• WORK TASK: Of all the lines below, return only those starting with the line holding "(** Lines 115-170: [MasterPricer.metrics]. *)" and going on through the line holding "parameter dict are", exactly as written.

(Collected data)

(** The short-rate models of the QuantLib reference trees. *)
Inductive QLModel : Type :=
| HullWhite (ts : TermStructure) (a sigma : Q)
| ExtendedCoxIngersollRoss (ts : TermStructure) (theta k sigma r0 : Q)
| BlackKarasinski (ts : TermStructure) (a sigma : Q).

(** What [MasterPricer] holds that is not in the sources or belongs to
    QuantLib: the two reference instruments and the tree engine the
    package exports as [KWFManualTreeEngine] ([engines/__init__.py] is not
    among the sources).  The engine is handed a cache and returns the pair
    [(dirty, state_cache)]; like the engines of the sources it is taken
    to leave a cache it is handed as it is. *)
Class Collaborators : Type := {
  (** [float(self.ql_straight.accruedAmount())] *)
  accruedAmount : Q;
  (** [ql_straight] priced by [DiscountingBondEngine(ts)]: [cleanPrice()] *)
  straight_cleanPrice : TermStructure -> Result Q;
  (** building the model and [ql_callable] priced by
      [TreeCallableFixedRateBondEngine(model, grid)]: [cleanPrice()] *)
  callable_cleanPrice : QLModel -> Z -> Result Q;
  (** [KWFManualTreeEngine(cfg).price(ts, bond_data, params, state_cache)] *)
  kwf_price : TermStructure -> BondData -> Params -> option StateCache -> Result (Q * StateCache)
}.

(** The mutable part of a [MasterPricer]: the object the relinkable
    handle [ts_base] points to, and [_keep_alive]. *)
Record PricerState : Type := mkPricerState {
  ts_base : TermStructure;
  keep_alive : list TermStructure
}.

(** [self.ts_base.linkTo(ts)] *)
Definition linkTo (ts : TermStructure) : M PricerState unit :=
  modify (fun s => mkPricerState ts (keep_alive s)).

(** [self.ts_base.currentLink()] *)
Definition currentLink : M PricerState TermStructure :=
  fun s => (s, inr (ts_base s)).

(** [sub in s] on strings. *)
Fixpoint contains (sub s : string) : bool :=
  (String.prefix sub s
   || match s with
      | EmptyString => false
      | String _ rest => contains sub rest
      end)%bool.

(** The method names [calculate] dispatches on: the bond and the three
    engines, and the three reference trees. *)
Definition engine_methods : list string :=
  ["STRAIGHT BOND"; "HW_LSMC"; "CIR_PDE"; "KWF_MANUAL"]%string.

Definition ql_tree_methods : list string :=
  ["HW_QL_TREE"; "CIR_QL_TREE"; "KWF_QL_TREE"]%string.

(** The pricer after [ts_base.linkTo(ts)]. *)
Definition relinked (s : PricerState) (ts : TermStructure) : PricerState :=
  mkPricerState ts (keep_alive s).

(** The tuple [metrics] returns; [m_state] is present when
    [return_state] was asked for. *)
Record Metrics : Type := mkMetrics {
  m_price : Q;
  m_duration : Q;
  m_convexity : Q;
  m_state : option (option StateCache)
}.

Section Orchestrator.
Context {NL : NumLib} {QL : QuantLib} {CO : Collaborators}.
Variable cfg : AppConfig.
Variable bond : BondData.   (* self.bond_spec.to_engine_bond_data() *)

(** Lines 43-56.  The spreaded curve is built on the handle [ts_base]; it
    is used within the same [calculate] call, where the handle points to
    the link of that moment. *)
Definition _make_ts_with_oas (oas_decimal : Q) : M PricerState TermStructure :=
  if Qleb (Qabs oas_decimal) e_12 then currentLink
  else
    (let* base := currentLink in
     let risky_obj := ZeroSpreadedTermStructure base oas_decimal in
     run modify (fun s => mkPricerState (ts_base s) [risky_obj]) in
     ret risky_obj)%py.

(** Lines 73-77.  The engine reads [state_cache['rng']]: a dict of another
    engine raises [KeyError].  It returns three values, which the
    two-name unpacking [dirty, sc = ...] refuses with [ValueError]. *)
Definition hw_lsmc_call (ts_use : TermStructure) (params : Params)
    (state_cache : option StateCache) : Result (Q * option StateCache) :=
  match state_cache with
  | Some (PdeState _) | Some (TreeState _) =>
      rbind (param params "a") (fun _ => rbind (param params "sigma") (fun _ => raise KeyError))
  | Some (McState c) =>
      rbind (snd (HwLsmc.price cfg ts_use bond params (Some c))) (fun _ => raise ValueError)
  | None =>
      rbind (snd (HwLsmc.price cfg ts_use bond params None)) (fun _ => raise ValueError)
  end.

(** Lines 79-83.  The engine reads the cache with [.get('r0_base', r0)]
    only, so any dict will do, and it returns the dict it was handed. *)
Definition cir_pde_call (ts_use : TermStructure) (params : Params)
    (state_cache : option StateCache) : Result (Q * option StateCache) :=
  match state_cache with
  | None =>
      rbind (CirPde.price cfg ts_use bond params None)
            (fun '(dirty, c) => ok (dirty - accruedAmount, Some (PdeState c)))
  | Some (PdeState c) =>
      rbind (CirPde.price cfg ts_use bond params (Some c))
            (fun '(dirty, c') => ok (dirty - accruedAmount, Some (PdeState c')))
  | Some other =>
      rbind (CirPde.price cfg ts_use bond params (Some (CirPde.mkPdeCache None)))
            (fun '(dirty, _) => ok (dirty - accruedAmount, Some other))
  end.

(** Lines 94-109: the body of the [try] block of the QuantLib reference
    trees. *)
Definition ql_tree_body (ts_use : TermStructure) (params : Params) (method : string)
  : Result (Q * option StateCache) :=
  let grid := ql_grid_size cfg in
  if String.eqb method "HW_QL_TREE" then
    rbind (param params "a") (fun a =>
    rbind (param params "sigma") (fun sigma =>
    rbind (callable_cleanPrice (HullWhite ts_use a sigma) grid) (fun p =>
    ok (p, None))))
  else if String.eqb method "CIR_QL_TREE" then
    let r0 := zeroRate ts_use (1 # 1000) in
    rbind (param params "theta") (fun theta =>
    rbind (param params "k") (fun k =>
    rbind (param params "sigma") (fun sigma =>
    rbind (callable_cleanPrice (ExtendedCoxIngersollRoss ts_use theta k sigma r0) grid) (fun p =>
    ok (p, None)))))
  else if String.eqb method "KWF_QL_TREE" then
    rbind (param params "a") (fun a =>
    rbind (param params "sigma") (fun sigma =>
    rbind (callable_cleanPrice (BlackKarasinski ts_use a sigma) grid) (fun p =>
    ok (p, None))))
  else ok (0, None).

(** Lines 92-111: [try: ... except Exception: return 0.0, None]. *)
Definition ql_tree_call (ts_use : TermStructure) (params : Params) (method : string)
  : Result (Q * option StateCache) :=
  try_except (ql_tree_body ts_use params method) (ok (0, None)).

(** Lines 58-113: [MasterPricer.calculate]. *)
Definition calculate (params : Params) (method : string) (oas_decimal : Q)
    (state_cache : option StateCache) : M PricerState (Q * option StateCache) :=
  (let* ts_use := _make_ts_with_oas oas_decimal in
   if String.eqb method "STRAIGHT BOND" then
     let* p := lift (straight_cleanPrice ts_use) in
     ret (p, None)
   else if String.eqb method "HW_LSMC" then
     lift (hw_lsmc_call ts_use params state_cache)
   else if String.eqb method "CIR_PDE" then
     lift (cir_pde_call ts_use params state_cache)
   else if String.eqb method "KWF_MANUAL" then
     let* '(dirty, sc) := lift (kwf_price ts_use bond params state_cache) in
     ret (dirty - accruedAmount, Some sc)
   else if contains "QL_TREE" method then
     lift (ql_tree_call ts_use params method)
   else ret (0, None))%py.

(** Line 139: the bump in decimal,
    [float(getattr(cfg, "risk_bump_bps", cfg.bump_bps)) / 10000.0]. *)
Definition bump_size : Q := default (bump_bps cfg) (risk_bump_bps cfg) / 10000.

(** Lines 145-163: the two repricings on the relinked handle.  [state] is
    the object the base call returned; both calls are handed it. *)
Definition bump_and_reprice (params : Params) (method : string) (oas_decimal : Q)
    (state : option StateCache) (dy : Q) : M PricerState (Q * Q) :=
  (let* base_ptr := currentLink in
   try_finally
     (let ts_up := ZeroSpreadedTermStructure base_ptr dy in
      run linkTo ts_up in
      let* '(Pup, _) := calculate params method oas_decimal state in
      let ts_dn := ZeroSpreadedTermStructure base_ptr (- dy) in
      run linkTo ts_dn in
      let* '(Pdn, _) := calculate params method oas_decimal state in
      ret (Pup, Pdn))
     (linkTo base_ptr))%py.

(** Lines 115-170: [MasterPricer.metrics]. *)
Definition metrics (params : Params) (method : string) (oas_decimal : Q)
    (state_cache : option StateCache) (return_state : bool) : M PricerState Metrics :=
  let with_state := fun st : option StateCache => if return_state then Some st else None in
  (let* '(P0, state) := calculate params method oas_decimal state_cache in
   if Qleb P0 e_8 then ret (mkMetrics 0 0 0 (with_state state))
   else
     let dy := bump_size in
     if Qltb (Qabs dy) e_12 then ret (mkMetrics P0 0 0 (with_state state))
     else
       let* '(Pup, Pdn) := bump_and_reprice params method oas_decimal state dy in
       let dur := (Pdn - Pup) / (2 * P0 * dy) in
       let conv := (Pup + Pdn - 2 * P0) / (P0 * dy ^ 2) in
       ret (mkMetrics P0 dur conv (with_state state)))%py.

End Orchestrator.
End Pricer.

(* ===================================================================== *)
(** * Sensitivity sweeps ([sensitivity.py])                               *)
(* ===================================================================== *)

Module Sensitivity.

(** A scenario [(label, params, method)] and a row of the result: the
    dict [{x_column: x, label: price, ...}]. *)
Definition Scenario : Type := (string * Params * string)%type.
Definition Row : Type := gmap string Q.

(** Lines 21-28: [_scale_sigma].  The dict is copied; the values of a
    parameter dict are floats, so [p["sigma"] is not None] holds whenever
    the key is there. *)
Definition _scale_sigma (params : Params) (multiplier : Q) : Params :=
  match params with
  | None => None
  | Some d =>
      Some (match d !! "sigma"%string with
            | Some sigma => <["sigma"%string := sigma * multiplier]> d
            | None => d
            end)
  end.

(** [for x in xs: ...; rows.append(row)] in the monad: the first
    exception ends the loop. *)
Fixpoint for_each {S A B} (f : A -> M S B) (xs : list A) : M S (list B) :=
  match xs with
  | [] => ret []
  | x :: rest =>
      (let* y := f x in
       let* ys := for_each f rest in
       ret (y :: ys))%py
  end.

Section Sweeps.
Context {NL : NumLib} {QL : QuantLib} {CO : Pricer.Collaborators}.
Variable cfg : AppConfig.
Variable bond : BondData.

(** The inner loop of the three sweeps: one price per scenario, each
    with [state_cache=None], written into the row under the label. *)
Fixpoint fill_row (transform : Params -> Params) (oas_decimal : Q)
    (scenarios : list Scenario) (row : Row) : M Pricer.PricerState Row :=
  match scenarios with
  | [] => ret row
  | (label, params, method) :: rest =>
      (let* '(price, _) := Pricer.calculate cfg bond (transform params) method oas_decimal None in
       fill_row transform oas_decimal rest (<[label := price]> row))%py
  end.

(** Lines 31-52: [price_vs_volatility]. *)
Definition price_vs_volatility (scenarios : list Scenario) (oas_decimal : Q)
    (vol_multipliers : list Q) : M Pricer.PricerState (list Row) :=
  for_each (fun m => fill_row (fun p => _scale_sigma p m) oas_decimal scenarios
                       {["vol_multiplier"%string := m]})
           vol_multipliers.

(** Lines 64-78: the body of the loop of [price_vs_rate_shift] for one
    shift. *)
Definition shifted_row (base_ptr : TermStructure) (scenarios : list Scenario)
    (oas_decimal : Q) (bps : Q) : M Pricer.PricerState Row :=
  let shift := bps / 10000 in
  let ts_shift := ZeroSpreadedTermStructure base_ptr shift in
  (run Pricer.linkTo ts_shift in
   fill_row (fun p => p) oas_decimal scenarios {["rate_shift_bps"%string := bps]})%py.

• TASK OUTPUT:
(** Lines 115-170: [MasterPricer.metrics]. *)
Definition metrics (params : Params) (method : string) (oas_decimal : Q)
    (state_cache : option StateCache) (return_state : bool) : M PricerState Metrics :=
  let with_state := fun st : option StateCache => if return_state then Some st else None in
  (let* '(P0, state) := calculate params method oas_decimal state_cache in
   if Qleb P0 e_8 then ret (mkMetrics 0 0 0 (with_state state))
   else
     let dy := bump_size in
     if Qltb (Qabs dy) e_12 then ret (mkMetrics P0 0 0 (with_state state))
     else
       let* '(Pup, Pdn) := bump_and_reprice params method oas_decimal state dy in
       let dur := (Pdn - Pup) / (2 * P0 * dy) in
       let conv := (Pup + Pdn - 2 * P0) / (P0 * dy ^ 2) in
       ret (mkMetrics P0 dur conv (with_state state)))%py.

End Orchestrator.
End Pricer.

(* ===================================================================== *)
(** * Sensitivity sweeps ([sensitivity.py])                               *)
(* ===================================================================== *)

Module Sensitivity.

(** A scenario [(label, params, method)] and a row of the result: the
    dict [{x_column: x, label: price, ...}]. *)
Definition Scenario : Type := (string * Params * string)%type.
Definition Row : Type := gmap string Q.

(** Lines 21-28: [_scale_sigma].  The dict is copied; the values of a
    parameter dict are floats, so [p["sigma"] is not None] holds whenever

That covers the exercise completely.